(TASK STATEMENT)
Locate the line that contains "- pose proof" in the entries below, then repeat it and every following line through the line that contains "as [o root'] eqn:E.", exactly, and no others.

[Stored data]

####################

(** SQL evaluates [balance - amount - fee] from the left, rounding twice.
    In the transfer branch [toWalletId] is truthy, hence a non-empty
    string: the [default] below is never taken. *)
Definition updateWalletBalance (now : Date) (transaction : Transaction.t) : M unit :=
  if bool_decide (Transaction.type transaction = "income") then
    updateBalance (Transaction.walletId transaction)
      (λ balance, balance + Transaction.amount transaction)%float now
  else if bool_decide (Transaction.type transaction = "expense") then
    updateBalance (Transaction.walletId transaction)
      (λ balance, balance - Transaction.amount transaction)%float now
  else if bool_decide (Transaction.type transaction = "transfer")
          && truthy_string (Transaction.toWalletId transaction) then
    updateBalance (Transaction.walletId transaction)
      (λ balance, balance - Transaction.amount transaction
                  - or_number (Transaction.transferFee transaction) 0)%float now ;;
    updateBalance (default "" (Transaction.toWalletId transaction))
      (λ balance, balance + Transaction.amount transaction)%float now
  else mret tt.

Definition reverseWalletBalance (now : Date) (transaction : Transaction.t) : M unit :=
  if bool_decide (Transaction.type transaction = "income") then
    updateBalance (Transaction.walletId transaction)
      (λ balance, balance - Transaction.amount transaction)%float now
  else if bool_decide (Transaction.type transaction = "expense") then
    updateBalance (Transaction.walletId transaction)
      (λ balance, balance + Transaction.amount transaction)%float now
  else if bool_decide (Transaction.type transaction = "transfer")
          && truthy_string (Transaction.toWalletId transaction) then
    updateBalance (Transaction.walletId transaction)
      (λ balance, balance + Transaction.amount transaction
                  + or_number (Transaction.transferFee transaction) 0)%float now ;;
    updateBalance (default "" (Transaction.toWalletId transaction))
      (λ balance, balance - Transaction.amount transaction)%float now
  else mret tt.

(** The row of [values({ ...transaction, id, createdAt: now, updatedAt: now })]
    as [returning()] reads it back. *)
Definition newRow (id : string) (now : Date) (d : NewTransaction.t) : Transaction.t :=
  Transaction.mk id (NewTransaction.walletId d) (NewTransaction.type d)
    (NewTransaction.amount d) (NewTransaction.categoryId d)
    (NewTransaction.description d) (NewTransaction.notes d)
    (NewTransaction.toWalletId d)
    (nullable (default (Some 0%float) (NewTransaction.transferFee d)))
    (NewTransaction.recurringId d) (asStored (NewTransaction.transactionDate d))
    (NewTransaction.tags d) (NewTransaction.attachments d)
    (asStored now) (asStored now).
(** An absolute last argument is all that counts. *)
Lemma resolve_absolute_last (c : string) (l : list string) (p : string) :
  isAbsolute p = true -> resolve c (l ++ [p]) = resolve c [p].
Proof.
  intros Hp. unfold resolve, resolve_segs.
  replace (rev (c :: l ++ [p])) with (p :: (rev l ++ [c]))%list
    by (simpl; rewrite rev_app_distr; reflexivity).
  change (rev [c; p]) with [p; c]. simpl resolve_loop.
  now rewrite (isAbsolute_nonempty p Hp), Hp.
Qed.

End PathMore.

(** ** Helpers for the handlers *)

Module HandlerFacts.
Import Data Fs Handlers FsFacts TreeFacts.



(** What [writeFile] leaves at its path. *)
Lemma writeFile_lookup (fresh : meta) (t : N) (d : content) (segs : list string)
  (root root' : node) :
  writeFile fresh t d segs root = Ok root' ->
  exists m, lookup segs root' = Some (File m d).
Proof.
  intros H. destruct (alter_at_lookup _ _ _ _ H) as [n' [Hf Hl]].
  rewrite Hl. unfold write_w in Hf.
  destruct (lookup segs root) as [[m0 d0|m0 kids]|]; simpl in Hf;
    [| discriminate |]; injection Hf as <-; now eexists.
Qed.




Lemma keeps_dirs_write_w (fresh : meta) (t : N) (d : content) :
  keeps_dirs (write_w fresh t d).
Proof. intros m kids n H. discriminate. Qed.

Lemma keeps_dirs_copy_w (fresh : meta) (t v : N) (d : content) :
  keeps_dirs (copy_w fresh t v d).
Proof. intros m kids n H. discriminate. Qed.

Lemma readFile_lookup (q : list string) (root : node) (d : content) :
  readFile q root = Ok d -> exists m, lookup q root = Some (File m d).
Proof.
  unfold readFile. destruct (lookup q root) as [[m d0|]|]; try discriminate.
  intros [= ->]. now exists m.
Qed.

Lemma lookup_readFile (q : list string) (root : node) (m : meta) (d : content) :
  lookup q root = Some (File m d) -> readFile q root = Ok d.
Proof. unfold readFile. now intros ->. Qed.





End HandlerFacts.

(** ** The handlers *)

Module FileHandlers.
Import Data Async Engine Handlers Props World.


(** In the small world: [a.txt] gets mode 0o600 and keeps its bytes. *)
Example modeHandler_run :
  let r := modeHandler pr0 (mkModeBody "data" "a.txt" 384) tree0 in
  fst r = Resolved (mkResponse 204 None)
  /\ Fs.stat ["srv"; "data"; "a.txt"] (snd r)
     = Ok (mkStats KFile (mkMeta 384 2000 1000 1000))
  /\ Fs.readFile ["srv"; "data"; "a.txt"] (snd r) = Ok (Raw "hello").
Proof. vm_compute. repeat split. Qed.


Example createDirectoryHandler_run :
  fst (createDirectoryHandler pr0 "/x/y" tree0)
  = Resolved (mkResponse 204 (Some "/x/y"))
  /\ Fs.is_dir ["srv"; "x"; "y"] (snd (createDirectoryHandler pr0 "/x/y" tree0))
     = true
  /\ fst (createDirectoryHandler pr0 "data/a.txt/z" tree0) = Rejected ENOTDIR.
Proof. vm_compute. repeat split. Qed.

(** [createFileHandler] then [getFileHandler]: after a PUT that answered,
    a GET of the same path with [accept: application/octet-stream] returns
    the bytes that were put, a GET without it reports a file, the
    directory of the path exists, and every file that is not at or below
    the path reads as before. *)
Theorem put_then_get (pr : proc) (param : string) (body : content)
  (root root' : node) (r : response) :
  createFileHandler pr param body root = (Resolved r, root') ->
  let f := Path.resolve (cwd pr) [cwd pr; param] in
  r = mkResponse 204 None
  /\ getFileHandler pr param (Some "application/octet-stream") root'
     = Resolved (Bytes body)
  /\ (exists s, isFile s = true
                /\ getFileHandler pr param None root'
                   = Resolved (FileInfo (fileInfo pr f s)))
  /\ Fs.is_dir (fs_path pr (Path.dirname f)) root' = true
  /\ (forall q d, Path.is_prefix (fs_path pr f) q = false ->
                  Fs.readFile q root = Ok d -> Fs.readFile q root' = Ok d).
Proof.
  intros H f. unfold createFileHandler in H. fold f in H.
  destruct (Fs.mkdir_p (fresh_dir pr) (fs_path pr (Path.dirname f)) root)
    as [made|e] eqn:Em; [|discriminate].
  destruct (writeFile (fresh_file pr) (now pr) body (fs_path pr f) made)
    as [root2|e] eqn:Ew; [|discriminate].
  injection H as <- <-.
  destruct (HandlerFacts.writeFile_lookup _ _ _ _ _ _ Ew) as [m Hl].
  assert (Hstat : Fs.stat (fs_path pr f) root2 = Ok (mkStats KFile m)).
  { unfold Fs.stat. now rewrite Hl. }
  split; [reflexivity|]. split; [|split; [|split]].
  - unfold getFileHandler. fold f. rewrite Hstat. simpl.
    unfold Fs.readFile. now rewrite Hl.
  - exists (mkStats KFile m). split; [reflexivity|].
    unfold getFileHandler. fold f. now rewrite Hstat.
  - pose proof (FsFacts.mkdir_p_is_dir _ _ _ _ Em) as Hd.
    now apply (FsFacts.alter_at_grows _ _ _ _
                 (HandlerFacts.keeps_dirs_write_w _ _ _) Ew).
  - intros q d Hq Hr.
    destruct (HandlerFacts.readFile_lookup _ _ _ Hr) as [m0 Hl0].
    pose proof (TreeFacts.mkdir_p_keeps_files _ _ q _ _ m0 d Em Hl0) as Hl1.
    destruct (TreeFacts.alter_at_stat_frame _ _ q _ _ Ew Hq) as [_ ->].
    now apply (HandlerFacts.lookup_readFile q made m0 d).
Qed.

Lemma put_then_get_witness :
  getFileHandler pr0 "new/dir/f.bin" (Some "application/octet-stream")
    (snd (createFileHandler pr0 "new/dir/f.bin" (Raw "xyz") tree0))
  = Resolved (Bytes (Raw "xyz")).
Proof.
  destruct (createFileHandler pr0 "new/dir/f.bin" (Raw "xyz") tree0)
    as [o root'] eqn:E.
  assert (Ho : o = Resolved (mkResponse 204 None)).
  { apply (f_equal fst) in E. vm_compute in E. now rewrite <- E. }
  subst o. simpl.
  apply (put_then_get pr0 "new/dir/f.bin" (Raw "xyz") tree0 root'
           (mkResponse 204 None) E).
Defined.




Example delete_run :
  fst (deleteFileHandler pr0 "data/a.txt" tree0) = Resolved (mkResponse 204 None)
  /\ fst (deleteFileHandler pr0 "data" tree0) = Rejected EISDIR
  /\ fst (deleteFileHandler pr0 "data/nope" tree0) = Rejected ENOENT.
Proof. vm_compute. repeat split. Qed.



(** [renameHandler], whatever [fs.rename] does: an absolute [file] and an
    absolute [target] are handed over as they are; [dir] and the working
    directory play no part in where they point. *)
Theorem renameHandler_absolute (pr : proc)
  (rename : list string -> list string -> node -> result node)
  (dir file target : string) (root : node) :
  Path.isAbsolute (cwd pr) = true ->
  Path.isAbsolute file = true -> Path.isAbsolute target = true ->
  renameHandler pr rename (mkPathBody dir file target) root
  = match rename (fs_path pr file) (fs_path pr target) root with
    | Ok root' =>
        (Resolved
           (mkResponse 204
              (Some (Str.remove_first (cwd pr)
                       (Path.resolve (cwd pr) [target])))),
         root')
    | Err e => (Rejected e, root)
    end.
Proof.
  intros Hc Hf Ht. unfold renameHandler. simpl p_dir. simpl p_file.
  simpl p_target.
  assert (E1 : Path.resolve (cwd pr) [cwd pr; "./" ++ or_root dir; file]
               = Path.resolve (cwd pr) [file])
    by exact (PathMore.resolve_absolute_last (cwd pr)
                [cwd pr; "./" ++ or_root dir] file Hf).
  assert (E2 : Path.resolve (cwd pr) [cwd pr; "./" ++ or_root dir; target]
               = Path.resolve (cwd pr) [target])
    by exact (PathMore.resolve_absolute_last (cwd pr)
                [cwd pr; "./" ++ or_root dir] target Ht).
  rewrite E1, E2. unfold fs_path. now rewrite !PathFacts.resolve_segs_resolve by assumption.
Qed.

####################

(THE ANSWER)
  - pose proof (FsFacts.mkdir_p_is_dir _ _ _ _ Em) as Hd.
    now apply (FsFacts.alter_at_grows _ _ _ _
                 (HandlerFacts.keeps_dirs_write_w _ _ _) Ew).
  - intros q d Hq Hr.
    destruct (HandlerFacts.readFile_lookup _ _ _ Hr) as [m0 Hl0].
    pose proof (TreeFacts.mkdir_p_keeps_files _ _ q _ _ m0 d Em Hl0) as Hl1.
    destruct (TreeFacts.alter_at_stat_frame _ _ q _ _ Ew Hq) as [_ ->].
    now apply (HandlerFacts.lookup_readFile q made m0 d).
Qed.

Lemma put_then_get_witness :
  getFileHandler pr0 "new/dir/f.bin" (Some "application/octet-stream")
    (snd (createFileHandler pr0 "new/dir/f.bin" (Raw "xyz") tree0))
  = Resolved (Bytes (Raw "xyz")).
Proof.
  destruct (createFileHandler pr0 "new/dir/f.bin" (Raw "xyz") tree0)
    as [o root'] eqn:E.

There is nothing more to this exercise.